Member of the U.S. House of Representatives from New York's 34th congressional district
- In office March 4, 1849 – March 3, 1853
- Preceded by: Washington Hunt
- Succeeded by: Walter L. Sessions

Personal details
- Born: March 15, 1805 Groton, Connecticut
- Died: March 6, 1885 (age 79) Albion, New York
- Party: Know Nothing Whig
- Profession: Clerk, politician

= Lorenzo Burrows =

American merchant, banker and politician

Lorenzo Burrows (March 15, 1805 – March 6, 1885) was an American merchant, banker and politician.

==Life==
He attended the academies at Plainfield, Connecticut, and Westerly, Rhode Island. He moved to New York and settled in Albion, N.Y., in 1824. He was employed as a clerk until 1826 when he engaged in mercantile pursuits. He assisted in establishing the Bank of Albion in 1839 and served as cashier. He was Treasurer of Orleans County in 1840 and was Assignee in bankruptcy for Orleans County in 1841. He was Supervisor of the Town of Barre in 1845, and was elected as a Whig to the 31st and 32nd United States Congresses, serving from March 4, 1849, to March 4, 1853.

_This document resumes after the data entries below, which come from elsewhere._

(** A point at distance [r] from the origin has both coordinates within
    [r]. *)
Lemma polar_inside (r a : R) :
  0 <= r -> - r <= r * cos a <= r /\ - r <= r * sin a <= r.
Proof.
  intros Hr. pose proof (COS_bound a). pose proof (SIN_bound a).
  split; split; nra.
Qed.

End ExactRandom.

(** X11. [initialize_asteroids] of solar.c, for any results of [rand]: each
    asteroid starts between 2 and 4.5 from the origin, hence inside the
    simulation region, with a velocity perpendicular to its position and of
    the circular-orbit speed [sqrt (G / r)], and with positive mass (exact
    arithmetic). *)
Theorem asteroids_start_on_circular_orbits (G : R) (RAND_MAX : Z)
    (rands : nat -> Z) (asteroids : Store (CelestialBody R)) (i : nat) :
  (0 < G)%R -> (0 < RAND_MAX)%Z ->
  (forall k, 0 <= rands k <= RAND_MAX)%Z ->
  (i < NUM_ASTEROIDS)%nat ->
  (2 * 2 <= x (initialize_asteroids G RAND_MAX rands asteroids i)
            * x (initialize_asteroids G RAND_MAX rands asteroids i)
            + y (initialize_asteroids G RAND_MAX rands asteroids i)
              * y (initialize_asteroids G RAND_MAX rands asteroids i)
          <= 4.5 * 4.5)%R /\
  is_in_bounds (initialize_asteroids G RAND_MAX rands asteroids)
    (data (create_quadtree (-50) (-50) 100 100)%R) i = true /\
  (x (initialize_asteroids G RAND_MAX rands asteroids i)
   * vx (initialize_asteroids G RAND_MAX rands asteroids i)
   + y (initialize_asteroids G RAND_MAX rands asteroids i)
     * vy (initialize_asteroids G RAND_MAX rands asteroids i) = 0)%R /\
  (vx (initialize_asteroids G RAND_MAX rands asteroids i)
   * vx (initialize_asteroids G RAND_MAX rands asteroids i)
   + vy (initialize_asteroids G RAND_MAX rands asteroids i)
     * vy (initialize_asteroids G RAND_MAX rands asteroids i)
   = G / sqrt (x (initialize_asteroids G RAND_MAX rands asteroids i)
               * x (initialize_asteroids G RAND_MAX rands asteroids i)
               + y (initialize_asteroids G RAND_MAX rands asteroids i)
                 * y (initialize_asteroids G RAND_MAX rands asteroids i)))%R /\
  (0 < mass (initialize_asteroids G RAND_MAX rands asteroids i))%R.
Proof.
  intros HG Hmax Hr Hi.
  assert (Hinit : initialize_asteroids G RAND_MAX rands asteroids i
                  = initialize_asteroid G RAND_MAX (rands (2 * i)%nat)
                      (rands (2 * i + 1)%nat)).
  { unfold initialize_asteroids.
    destruct (Nat.ltb_spec i NUM_ASTEROIDS) as [_|?]; [reflexivity|lia]. }
  rewrite (is_in_bounds_iff (initialize_asteroids G RAND_MAX rands asteroids)).
  cbn [pos_x pos_y CelestialBody_Body].
  rewrite !Hinit. clear Hinit.
  unfold initialize_asteroid.
  pose proof (unit_rand_bounds RAND_MAX (rands (2 * i)%nat) Hmax (Hr _)) as Hu.
  set (u := unit_rand RAND_MAX (rands (2 * i)%nat)) in *.
  set (angle := (unit_rand RAND_MAX (rands (2 * i + 1)%nat) * 2 * PI)%R).
  set (r := (2 + u * 2.5)%R).
  assert (Hr2 : (2 <= r <= 4.5)%R) by (unfold r; lra).
  pose proof (cos_sin_square angle) as Hcs.
  assert (Hsq : (r * cos angle * (r * cos angle) + r * sin angle * (r * sin angle)
                 = r * r)%R).
  { replace (r * cos angle * (r * cos angle) + r * sin angle * (r * sin angle))%R
      with (r * r * (cos angle * cos angle + sin angle * sin angle))%R by ring.
    rewrite Hcs. ring. }
  cbn [x y vx vy mass].
  split; [rewrite Hsq; nra|].
  split.
  { cbn [create_quadtree data node_x node_y width height].
    destruct (polar_inside r angle ltac:(lra)) as (Hx & Hy). lra. }
  split; [ring|].
  split; [|lra].
  rewrite Hsq, sqrt_square by lra.
  assert (Hv : (0 <= G / r)%R).
  { apply Rmult_le_pos; [lra|]. left. apply Rinv_0_lt_compat. lra. }
  replace (- sqrt (G / r) * sin angle * (- sqrt (G / r) * sin angle) +
           sqrt (G / r) * cos angle * (sqrt (G / r) * cos angle))%R
    with (sqrt (G / r) * sqrt (G / r)
          * (cos angle * cos angle + sin angle * sin angle))%R by ring.
  rewrite Hcs, sqrt_sqrt by exact Hv. ring.
Qed.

In August 1852, he declined to be appointed United States Postmaster General by President Millard Fillmore. Instead, Fillmore (a fellow New York Whig) chose Connecticut Whig Samuel Dickinson Hubbard.

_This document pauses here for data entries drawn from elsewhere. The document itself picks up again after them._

Definition birds_labels : list LabelLine :=
  [label_line 1 13; label_line 2 13; label_line 3 87; label_line 4 17;
   label_line 5 1; label_line 6 17; label_line 7 13]%Z.

Definition session0 : Session := {| random_state := g0; printed := [] |}.

(** ** Reading the frames: the data set class and the test helpers *)

Definition and_then {A B : Type} (o : Outcome A) (k : A -> Outcome B)
  : Outcome B :=
  match o with
  | Return a => k a
  | Throw e => Throw e
  end.

Declare Scope outcome_scope.
Delimit Scope outcome_scope with outcome.
Notation "x <- m ;; k" := (and_then m (fun x => k))
  (at level 61, m at next level, right associativity) : outcome_scope.

(** [row[c]] for a row of [df], as [df.loc[label]] or [df.iloc[i]] give
    it: the cell, NaN included; [KeyError] when the frame has no column
    [c]. *)
Definition row_getitem (df : DataFrame) (row : Row) (c : string)
  : Outcome (option string) :=
  if existsb (String.eqb c) (columns df) then Return (cell c row)
  else Throw (Std KeyError).

(** [prefix + v] for a cell [v]: a str and NaN do not add. *)
Definition str_add (prefix : string) (v : option string) : Outcome string :=
  match v with
  | Some s => Return (prefix ++ s)%string
  | None => Throw TypeError
  end.

(** [int(v)] for a cell [v]: NaN has no int. *)
Definition int_of_cell (v : option string) : Outcome Z :=
  match v with
  | Some s => py_int s
  | None => Throw (Std ValueError)
  end.

(** The rows [df.loc[label]] selects. *)
Definition loc_rows (df : DataFrame) (label : Z) : list Row :=
  filter (fun r => Z.eqb (index_label r) label) (rows df).

(** [df.sample(n)]: [n] rows at random positions, without replacement. *)
Definition sample_n (n : Z) (df : DataFrame) : M DataFrame :=
  let axis_length := length (rows df) in
  if (n <? 0)%Z then raise ValueError
  else
    locs <- with_np_random (choice axis_length (Z.to_nat n)) ;;
    ret (take df locs).

Section Images.

(** What lies outside the notebook: the images, the directory they are
    in, PIL and the network. *)
Variable Image : Type.
Variable Confidence : Type.
Variable IMAGES_DIR : string.
(** [Image.open(fn)] *)
Variable Image_open : string -> Outcome Image.
(** [image.convert('RGB')] *)
Variable convert_RGB : Image -> Outcome Image.
(** [predict_image(image)] *)
Variable predict_image : Image -> Outcome (Z * Confidence).
Variable class_name_list : list string.

(** The two lines shared by [ImageDataset.__getitem__] and
    [get_random_images]:
    [fn = IMAGES_DIR + df.loc[label]['image_file_name']] and
    [label = int(df.loc[label]['class_id']) - 1]. Where the index holds
    the label several times, [loc] gives a frame, its columns are series,
    and [int] of such a series is a [TypeError]. *)
Definition file_and_label (df : DataFrame) (label : Z)
  : Outcome (string * Z) :=
  (match loc_rows df label with
   | [] => Throw (Std KeyError)
   | [row] =>
       name <- row_getitem df row "image_file_name" ;;
       fn <- str_add IMAGES_DIR name ;;
       class_id <- row_getitem df row "class_id" ;;
       (* make the label 0-based, not 1-based *)
       i <- int_of_cell class_id ;;
       Return (fn, (i - 1)%Z)
   | row :: _ =>
       _ <- row_getitem df row "image_file_name" ;;
       _ <- row_getitem df row "class_id" ;;
       Throw TypeError
   end)%outcome.

Record ImageDataset : Type := {
  data : DataFrame;
  transform : option (Image -> Outcome Image)
}.

(** [ImageDataset.__len__] *)
Definition ImageDataset_len (self : ImageDataset) : nat :=
  length (rows (data self)).

(** [ImageDataset.__getitem__]: the image and the value of the label
    tensor. *)
Definition ImageDataset_getitem (self : ImageDataset) (index : Z)
  : Outcome (Image * Z) :=
  (fl <- file_and_label (data self) index ;;
   let '(fn, label) := fl in
   image <- Image_open fn ;;
   image <- convert_RGB image ;;
   image <- match transform self with
            | Some t => t image
            | None => Return image
            end ;;
   Return (image, label))%outcome.

(** The loop of [get_random_images] over [range(num)]. *)
Fixpoint random_images_loop (sample_df : DataFrame) (range : list Z)
  (images : list Image) (labels : list Z)
  : Outcome (list Image * list Z) :=
  match range with
  | [] => Return (images, labels)
  | i :: rest =>
      (fl <- file_and_label sample_df i ;;
       let '(fn, lbl) := fl in
       img <- Image_open fn ;;
       random_images_loop sample_df rest (images ++ [img])
         (labels ++ [lbl]))%outcome
  end.

Definition get_random_images (df : DataFrame) (num : Z)
  : Run (list Image * list Z) :=
  (sample_df <- call (sample_n num df) ;;
   let sample_df := frame_reset_index sample_df in
   run_lift
     (random_images_loop sample_df (range_index (Z.to_nat num)) [] []))%run.







End Images.

(** ** Vocabulary for the test helpers *)


(** The zero-based label of a row: [int(class_id) - 1]. *)
Definition zero_based_label (row : Row) : Outcome Z :=
  match int_of_cell (cell "class_id" row) with
  | Return n => Return (n - 1)%Z
  | Throw e => Throw e
  end.

(** What a frame returned by [get_train_val_dataframes] is like: indexed
    from 0, with the four columns when it has a row, each row with the
    cells of a wanted row. *)
Definition returned_frame_like (SAMPLE_ONLY : bool) (CLASSES : list Z)
  (EXCLUDE_IMAGE_LIST : list string) (images : list ImageLine)
  (image_class_labels : list LabelLine) (f : DataFrame) : Prop :=
  let rows_wanted :=
    wanted SAMPLE_ONLY CLASSES EXCLUDE_IMAGE_LIST images
      image_class_labels in
  index f = range_index (length (rows f)) /\
  (rows f <> [] -> columns f = full_columns) /\
  forall r, In r (rows f) ->
    exists m, In m rows_wanted /\
              cells r = expected_cells (classes_of rows_wanted) m.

He was eighteenth New York State Comptroller from 1856 to 1857, elected on the American Party ticket in 1855. He won 33.98% of the vote over the Republican, and the two Democrats.

He ran unsuccessfully for Governor of New York on the American Party ticket in 1858. Unlike three years previously, where he won with slightly over a third of the vote, he only narrowly got over ten percent this election while both the reunited Democratic Party and the recently established Republican Party both won over forty percent.

He was director of the Niagara Falls International Bridge Co. He was chosen as a regent of New York University in 1858 and appointed one of the commissioners of Mount Albion Cemetery in 1862, serving in both of these capacities until his death in 1885. He was buried at Mount Albion.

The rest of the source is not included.